§ What the exercise asks
What you return must be an exact copy of the lines in the listing below between the line holding "holds it. *)" and the line holding "match wk_pc σ with", inclusive, and nothing more.

§ Provided material
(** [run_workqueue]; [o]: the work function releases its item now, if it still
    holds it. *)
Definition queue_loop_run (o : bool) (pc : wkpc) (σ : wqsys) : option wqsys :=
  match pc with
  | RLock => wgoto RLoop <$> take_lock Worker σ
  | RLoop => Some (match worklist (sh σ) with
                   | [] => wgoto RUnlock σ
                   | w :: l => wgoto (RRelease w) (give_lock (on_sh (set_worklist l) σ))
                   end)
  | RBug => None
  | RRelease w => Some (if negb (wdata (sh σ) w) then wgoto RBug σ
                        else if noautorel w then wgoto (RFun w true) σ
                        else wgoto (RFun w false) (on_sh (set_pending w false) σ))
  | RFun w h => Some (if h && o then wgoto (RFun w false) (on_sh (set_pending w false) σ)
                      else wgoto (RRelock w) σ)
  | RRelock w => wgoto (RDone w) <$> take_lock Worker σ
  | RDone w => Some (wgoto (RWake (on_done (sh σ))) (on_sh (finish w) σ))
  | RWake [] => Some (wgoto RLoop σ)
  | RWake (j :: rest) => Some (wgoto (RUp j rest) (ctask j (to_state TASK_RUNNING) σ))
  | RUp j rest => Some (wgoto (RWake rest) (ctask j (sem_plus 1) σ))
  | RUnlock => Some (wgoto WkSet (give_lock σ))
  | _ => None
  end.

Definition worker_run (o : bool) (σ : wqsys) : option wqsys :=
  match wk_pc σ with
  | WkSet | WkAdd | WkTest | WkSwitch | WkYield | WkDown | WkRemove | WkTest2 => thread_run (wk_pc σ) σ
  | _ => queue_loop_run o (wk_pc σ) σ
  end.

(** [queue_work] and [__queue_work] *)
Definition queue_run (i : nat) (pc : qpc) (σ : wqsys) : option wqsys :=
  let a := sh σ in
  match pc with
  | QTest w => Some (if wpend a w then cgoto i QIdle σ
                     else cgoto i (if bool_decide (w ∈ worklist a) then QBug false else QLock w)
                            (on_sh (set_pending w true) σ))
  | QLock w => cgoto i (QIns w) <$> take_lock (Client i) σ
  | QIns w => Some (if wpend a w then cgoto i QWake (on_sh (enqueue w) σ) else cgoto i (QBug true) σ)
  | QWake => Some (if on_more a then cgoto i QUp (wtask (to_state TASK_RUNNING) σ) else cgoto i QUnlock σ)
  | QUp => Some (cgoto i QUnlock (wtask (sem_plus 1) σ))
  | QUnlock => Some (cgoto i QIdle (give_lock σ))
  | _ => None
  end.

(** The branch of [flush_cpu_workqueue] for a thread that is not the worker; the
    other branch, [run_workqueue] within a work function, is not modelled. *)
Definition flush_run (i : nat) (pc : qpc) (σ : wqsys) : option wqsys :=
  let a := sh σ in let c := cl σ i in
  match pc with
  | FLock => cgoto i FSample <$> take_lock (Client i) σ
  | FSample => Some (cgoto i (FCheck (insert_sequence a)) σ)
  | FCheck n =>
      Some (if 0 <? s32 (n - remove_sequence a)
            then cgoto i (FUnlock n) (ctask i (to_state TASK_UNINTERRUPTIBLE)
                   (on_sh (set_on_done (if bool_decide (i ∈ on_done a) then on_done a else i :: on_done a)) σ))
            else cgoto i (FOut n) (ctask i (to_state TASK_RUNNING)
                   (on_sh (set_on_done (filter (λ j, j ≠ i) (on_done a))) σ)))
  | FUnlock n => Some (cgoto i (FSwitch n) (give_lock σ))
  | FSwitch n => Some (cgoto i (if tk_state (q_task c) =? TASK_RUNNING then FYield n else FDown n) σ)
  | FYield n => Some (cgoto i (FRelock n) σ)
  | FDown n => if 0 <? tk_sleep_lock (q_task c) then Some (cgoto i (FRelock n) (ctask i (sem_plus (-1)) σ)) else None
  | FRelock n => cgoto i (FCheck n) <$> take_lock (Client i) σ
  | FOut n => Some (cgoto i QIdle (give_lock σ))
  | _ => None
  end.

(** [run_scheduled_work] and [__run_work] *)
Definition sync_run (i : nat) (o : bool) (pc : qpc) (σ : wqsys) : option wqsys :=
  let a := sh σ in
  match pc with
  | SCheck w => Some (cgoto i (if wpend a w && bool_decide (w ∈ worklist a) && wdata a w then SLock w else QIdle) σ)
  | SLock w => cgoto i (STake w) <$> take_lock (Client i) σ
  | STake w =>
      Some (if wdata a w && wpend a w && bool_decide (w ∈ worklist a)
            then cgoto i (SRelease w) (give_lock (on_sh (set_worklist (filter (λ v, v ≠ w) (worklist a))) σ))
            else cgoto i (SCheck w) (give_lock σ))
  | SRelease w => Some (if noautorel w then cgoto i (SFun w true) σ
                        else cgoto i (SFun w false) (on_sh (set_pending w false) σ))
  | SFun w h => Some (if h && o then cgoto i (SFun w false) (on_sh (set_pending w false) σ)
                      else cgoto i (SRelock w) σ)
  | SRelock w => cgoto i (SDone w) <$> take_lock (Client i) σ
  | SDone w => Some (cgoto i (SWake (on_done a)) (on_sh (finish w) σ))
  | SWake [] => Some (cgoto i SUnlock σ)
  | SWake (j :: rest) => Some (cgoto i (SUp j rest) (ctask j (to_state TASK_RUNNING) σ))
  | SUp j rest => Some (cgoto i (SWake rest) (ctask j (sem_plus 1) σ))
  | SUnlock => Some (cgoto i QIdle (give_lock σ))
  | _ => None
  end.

---

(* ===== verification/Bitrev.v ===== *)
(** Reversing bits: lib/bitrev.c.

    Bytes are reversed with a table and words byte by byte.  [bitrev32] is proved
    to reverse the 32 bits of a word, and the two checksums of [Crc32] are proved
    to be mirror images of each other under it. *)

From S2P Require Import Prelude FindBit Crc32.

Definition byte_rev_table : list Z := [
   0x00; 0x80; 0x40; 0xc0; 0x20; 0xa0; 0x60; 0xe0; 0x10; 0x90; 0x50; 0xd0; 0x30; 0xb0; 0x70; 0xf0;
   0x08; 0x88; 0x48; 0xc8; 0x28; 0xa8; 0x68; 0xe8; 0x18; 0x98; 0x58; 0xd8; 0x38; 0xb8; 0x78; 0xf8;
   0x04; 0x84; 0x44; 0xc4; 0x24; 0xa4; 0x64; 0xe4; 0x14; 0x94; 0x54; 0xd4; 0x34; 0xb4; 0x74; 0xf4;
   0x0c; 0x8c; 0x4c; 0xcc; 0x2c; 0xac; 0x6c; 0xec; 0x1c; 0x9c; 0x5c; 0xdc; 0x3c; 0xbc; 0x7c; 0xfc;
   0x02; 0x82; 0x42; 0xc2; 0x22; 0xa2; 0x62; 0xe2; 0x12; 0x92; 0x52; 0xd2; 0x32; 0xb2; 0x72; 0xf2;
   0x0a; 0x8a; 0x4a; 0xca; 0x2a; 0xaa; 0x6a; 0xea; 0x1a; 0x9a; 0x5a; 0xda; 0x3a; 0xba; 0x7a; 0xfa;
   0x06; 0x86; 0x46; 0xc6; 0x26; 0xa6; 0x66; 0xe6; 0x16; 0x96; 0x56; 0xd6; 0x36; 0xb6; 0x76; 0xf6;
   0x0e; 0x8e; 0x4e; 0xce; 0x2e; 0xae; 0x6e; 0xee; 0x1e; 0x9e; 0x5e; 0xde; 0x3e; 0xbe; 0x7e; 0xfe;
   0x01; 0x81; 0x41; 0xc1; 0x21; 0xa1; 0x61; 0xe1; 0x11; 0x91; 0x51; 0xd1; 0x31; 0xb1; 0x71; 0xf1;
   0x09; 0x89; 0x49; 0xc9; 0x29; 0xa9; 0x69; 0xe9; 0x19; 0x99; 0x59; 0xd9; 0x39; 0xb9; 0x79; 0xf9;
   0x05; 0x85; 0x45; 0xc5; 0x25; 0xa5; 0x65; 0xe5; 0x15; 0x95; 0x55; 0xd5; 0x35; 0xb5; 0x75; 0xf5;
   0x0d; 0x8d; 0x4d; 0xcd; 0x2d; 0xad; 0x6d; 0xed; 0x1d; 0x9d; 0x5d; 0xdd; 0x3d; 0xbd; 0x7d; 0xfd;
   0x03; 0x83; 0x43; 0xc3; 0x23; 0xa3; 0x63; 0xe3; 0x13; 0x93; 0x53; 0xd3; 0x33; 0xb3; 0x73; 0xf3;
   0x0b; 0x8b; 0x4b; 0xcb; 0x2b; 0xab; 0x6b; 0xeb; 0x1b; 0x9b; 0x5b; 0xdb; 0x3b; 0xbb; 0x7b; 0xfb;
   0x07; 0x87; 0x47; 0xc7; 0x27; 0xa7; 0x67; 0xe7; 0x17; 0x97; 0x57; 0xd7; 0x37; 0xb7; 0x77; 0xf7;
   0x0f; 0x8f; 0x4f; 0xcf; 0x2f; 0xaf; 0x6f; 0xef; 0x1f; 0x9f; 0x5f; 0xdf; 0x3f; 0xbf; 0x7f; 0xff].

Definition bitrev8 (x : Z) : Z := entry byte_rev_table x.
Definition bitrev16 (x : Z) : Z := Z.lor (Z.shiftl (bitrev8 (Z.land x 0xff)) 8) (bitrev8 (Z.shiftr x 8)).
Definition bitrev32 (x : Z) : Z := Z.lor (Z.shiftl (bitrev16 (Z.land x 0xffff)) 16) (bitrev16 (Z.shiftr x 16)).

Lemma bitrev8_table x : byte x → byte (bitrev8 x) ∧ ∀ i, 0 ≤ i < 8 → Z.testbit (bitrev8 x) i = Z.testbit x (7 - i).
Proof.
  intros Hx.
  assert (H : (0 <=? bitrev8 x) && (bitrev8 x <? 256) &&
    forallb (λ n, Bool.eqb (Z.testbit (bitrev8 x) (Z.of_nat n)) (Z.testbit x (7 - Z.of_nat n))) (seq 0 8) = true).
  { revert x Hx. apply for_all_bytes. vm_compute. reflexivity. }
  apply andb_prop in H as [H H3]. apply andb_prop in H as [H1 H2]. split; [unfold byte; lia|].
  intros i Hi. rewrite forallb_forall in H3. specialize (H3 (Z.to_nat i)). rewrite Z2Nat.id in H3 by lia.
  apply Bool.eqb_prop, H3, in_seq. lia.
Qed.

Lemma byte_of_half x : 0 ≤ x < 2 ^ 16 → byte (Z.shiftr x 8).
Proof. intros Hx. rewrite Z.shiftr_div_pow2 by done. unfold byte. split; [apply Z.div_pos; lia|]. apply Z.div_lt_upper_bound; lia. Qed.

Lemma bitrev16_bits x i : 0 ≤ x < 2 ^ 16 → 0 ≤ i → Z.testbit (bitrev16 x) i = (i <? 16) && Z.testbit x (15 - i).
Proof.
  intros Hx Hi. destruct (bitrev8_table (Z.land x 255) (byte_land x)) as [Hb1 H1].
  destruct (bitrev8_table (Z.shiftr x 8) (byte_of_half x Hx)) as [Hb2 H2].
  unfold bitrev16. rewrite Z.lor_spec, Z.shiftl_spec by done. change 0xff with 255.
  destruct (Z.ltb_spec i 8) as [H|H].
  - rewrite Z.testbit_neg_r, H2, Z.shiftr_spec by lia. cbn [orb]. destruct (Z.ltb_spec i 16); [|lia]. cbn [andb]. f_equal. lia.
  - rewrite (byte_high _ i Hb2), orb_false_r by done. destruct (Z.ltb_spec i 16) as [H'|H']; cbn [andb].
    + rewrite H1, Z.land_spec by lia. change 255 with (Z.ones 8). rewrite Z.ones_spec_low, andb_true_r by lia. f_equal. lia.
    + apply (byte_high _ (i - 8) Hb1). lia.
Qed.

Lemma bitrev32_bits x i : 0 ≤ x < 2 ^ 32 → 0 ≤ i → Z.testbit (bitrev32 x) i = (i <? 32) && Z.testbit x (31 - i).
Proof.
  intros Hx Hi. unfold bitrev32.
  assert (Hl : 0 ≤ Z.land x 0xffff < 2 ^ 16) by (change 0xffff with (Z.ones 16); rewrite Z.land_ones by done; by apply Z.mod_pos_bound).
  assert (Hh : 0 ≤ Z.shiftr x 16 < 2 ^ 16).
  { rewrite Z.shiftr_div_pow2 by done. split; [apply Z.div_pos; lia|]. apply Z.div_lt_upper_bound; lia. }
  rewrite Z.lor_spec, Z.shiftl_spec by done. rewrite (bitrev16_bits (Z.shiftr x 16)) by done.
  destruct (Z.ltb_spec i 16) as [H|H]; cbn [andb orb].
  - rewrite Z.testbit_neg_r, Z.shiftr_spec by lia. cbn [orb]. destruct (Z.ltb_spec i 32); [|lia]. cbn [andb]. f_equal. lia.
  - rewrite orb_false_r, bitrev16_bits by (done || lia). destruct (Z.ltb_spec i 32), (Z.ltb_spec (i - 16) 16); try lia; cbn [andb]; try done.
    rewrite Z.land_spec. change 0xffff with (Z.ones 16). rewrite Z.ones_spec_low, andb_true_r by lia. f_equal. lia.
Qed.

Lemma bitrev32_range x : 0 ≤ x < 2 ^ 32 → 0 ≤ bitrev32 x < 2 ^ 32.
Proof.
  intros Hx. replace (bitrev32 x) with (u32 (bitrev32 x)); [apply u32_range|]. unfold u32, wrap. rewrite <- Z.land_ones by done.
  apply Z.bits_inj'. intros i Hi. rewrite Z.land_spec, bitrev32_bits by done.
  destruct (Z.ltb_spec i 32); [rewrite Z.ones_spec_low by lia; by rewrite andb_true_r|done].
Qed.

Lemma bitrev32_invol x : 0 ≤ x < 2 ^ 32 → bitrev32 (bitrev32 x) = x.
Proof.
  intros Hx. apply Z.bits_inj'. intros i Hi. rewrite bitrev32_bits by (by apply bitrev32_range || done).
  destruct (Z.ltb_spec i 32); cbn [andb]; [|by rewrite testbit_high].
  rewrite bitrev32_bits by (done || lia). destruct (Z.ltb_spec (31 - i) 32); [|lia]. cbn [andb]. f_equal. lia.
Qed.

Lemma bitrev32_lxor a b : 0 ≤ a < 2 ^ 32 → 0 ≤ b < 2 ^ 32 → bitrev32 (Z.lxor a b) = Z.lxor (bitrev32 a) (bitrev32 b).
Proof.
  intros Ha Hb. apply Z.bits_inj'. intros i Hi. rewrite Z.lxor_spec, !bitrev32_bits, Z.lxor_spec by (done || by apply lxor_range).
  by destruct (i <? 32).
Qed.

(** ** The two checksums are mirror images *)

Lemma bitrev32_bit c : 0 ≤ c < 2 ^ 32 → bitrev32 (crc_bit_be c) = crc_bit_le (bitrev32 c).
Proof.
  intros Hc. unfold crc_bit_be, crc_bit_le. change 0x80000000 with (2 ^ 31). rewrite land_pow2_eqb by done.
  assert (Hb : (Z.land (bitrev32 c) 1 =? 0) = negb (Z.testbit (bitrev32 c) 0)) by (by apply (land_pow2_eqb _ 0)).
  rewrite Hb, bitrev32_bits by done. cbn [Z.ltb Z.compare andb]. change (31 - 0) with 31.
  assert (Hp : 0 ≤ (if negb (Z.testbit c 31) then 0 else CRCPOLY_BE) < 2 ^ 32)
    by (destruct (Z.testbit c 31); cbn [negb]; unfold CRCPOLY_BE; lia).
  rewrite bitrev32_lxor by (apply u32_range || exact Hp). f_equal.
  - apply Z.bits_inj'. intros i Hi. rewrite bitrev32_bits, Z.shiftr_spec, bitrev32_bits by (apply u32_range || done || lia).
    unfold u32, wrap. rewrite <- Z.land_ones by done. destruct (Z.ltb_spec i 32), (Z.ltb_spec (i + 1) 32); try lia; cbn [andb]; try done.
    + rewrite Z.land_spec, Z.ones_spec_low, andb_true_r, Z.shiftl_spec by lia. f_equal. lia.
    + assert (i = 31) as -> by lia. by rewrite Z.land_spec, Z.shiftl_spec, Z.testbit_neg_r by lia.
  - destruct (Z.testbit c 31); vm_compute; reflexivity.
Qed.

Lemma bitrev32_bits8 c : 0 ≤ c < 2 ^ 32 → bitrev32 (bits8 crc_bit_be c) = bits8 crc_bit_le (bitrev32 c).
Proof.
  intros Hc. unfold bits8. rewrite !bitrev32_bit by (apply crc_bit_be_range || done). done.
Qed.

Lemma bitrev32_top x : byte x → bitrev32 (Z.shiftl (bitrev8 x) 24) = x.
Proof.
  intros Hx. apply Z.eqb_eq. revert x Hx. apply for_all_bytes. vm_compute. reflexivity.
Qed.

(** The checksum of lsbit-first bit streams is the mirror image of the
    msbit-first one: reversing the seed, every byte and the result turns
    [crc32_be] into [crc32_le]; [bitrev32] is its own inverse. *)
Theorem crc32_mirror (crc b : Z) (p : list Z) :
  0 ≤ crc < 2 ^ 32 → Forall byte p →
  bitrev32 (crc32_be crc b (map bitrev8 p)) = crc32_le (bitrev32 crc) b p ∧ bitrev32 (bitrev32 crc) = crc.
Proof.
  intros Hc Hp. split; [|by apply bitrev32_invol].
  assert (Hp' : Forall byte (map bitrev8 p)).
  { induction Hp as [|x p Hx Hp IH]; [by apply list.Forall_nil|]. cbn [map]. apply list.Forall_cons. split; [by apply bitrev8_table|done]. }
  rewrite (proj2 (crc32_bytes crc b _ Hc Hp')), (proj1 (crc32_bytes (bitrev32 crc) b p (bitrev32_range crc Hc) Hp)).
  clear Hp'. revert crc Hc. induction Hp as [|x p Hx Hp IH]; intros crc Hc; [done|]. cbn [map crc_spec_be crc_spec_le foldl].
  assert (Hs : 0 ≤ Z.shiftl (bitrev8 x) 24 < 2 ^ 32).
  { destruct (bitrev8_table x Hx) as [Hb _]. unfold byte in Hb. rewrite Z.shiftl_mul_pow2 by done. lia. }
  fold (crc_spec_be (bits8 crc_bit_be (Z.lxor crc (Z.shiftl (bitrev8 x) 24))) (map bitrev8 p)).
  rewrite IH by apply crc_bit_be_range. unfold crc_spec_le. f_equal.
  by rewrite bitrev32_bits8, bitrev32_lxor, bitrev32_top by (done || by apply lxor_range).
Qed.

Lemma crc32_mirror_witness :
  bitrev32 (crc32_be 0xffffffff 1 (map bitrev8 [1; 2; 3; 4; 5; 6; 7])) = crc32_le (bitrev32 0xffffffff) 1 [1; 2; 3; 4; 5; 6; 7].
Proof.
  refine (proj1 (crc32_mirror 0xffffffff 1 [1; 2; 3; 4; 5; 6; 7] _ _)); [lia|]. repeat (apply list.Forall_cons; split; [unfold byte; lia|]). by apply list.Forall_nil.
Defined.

§ Exercise answer
    holds it. *)
Definition queue_loop_run (o : bool) (pc : wkpc) (σ : wqsys) : option wqsys :=
  match pc with
  | RLock => wgoto RLoop <$> take_lock Worker σ
  | RLoop => Some (match worklist (sh σ) with
                   | [] => wgoto RUnlock σ
                   | w :: l => wgoto (RRelease w) (give_lock (on_sh (set_worklist l) σ))
                   end)
  | RBug => None
  | RRelease w => Some (if negb (wdata (sh σ) w) then wgoto RBug σ
                        else if noautorel w then wgoto (RFun w true) σ
                        else wgoto (RFun w false) (on_sh (set_pending w false) σ))
  | RFun w h => Some (if h && o then wgoto (RFun w false) (on_sh (set_pending w false) σ)
                      else wgoto (RRelock w) σ)
  | RRelock w => wgoto (RDone w) <$> take_lock Worker σ
  | RDone w => Some (wgoto (RWake (on_done (sh σ))) (on_sh (finish w) σ))
  | RWake [] => Some (wgoto RLoop σ)
  | RWake (j :: rest) => Some (wgoto (RUp j rest) (ctask j (to_state TASK_RUNNING) σ))
  | RUp j rest => Some (wgoto (RWake rest) (ctask j (sem_plus 1) σ))
  | RUnlock => Some (wgoto WkSet (give_lock σ))
  | _ => None
  end.

Definition worker_run (o : bool) (σ : wqsys) : option wqsys :=
  match wk_pc σ with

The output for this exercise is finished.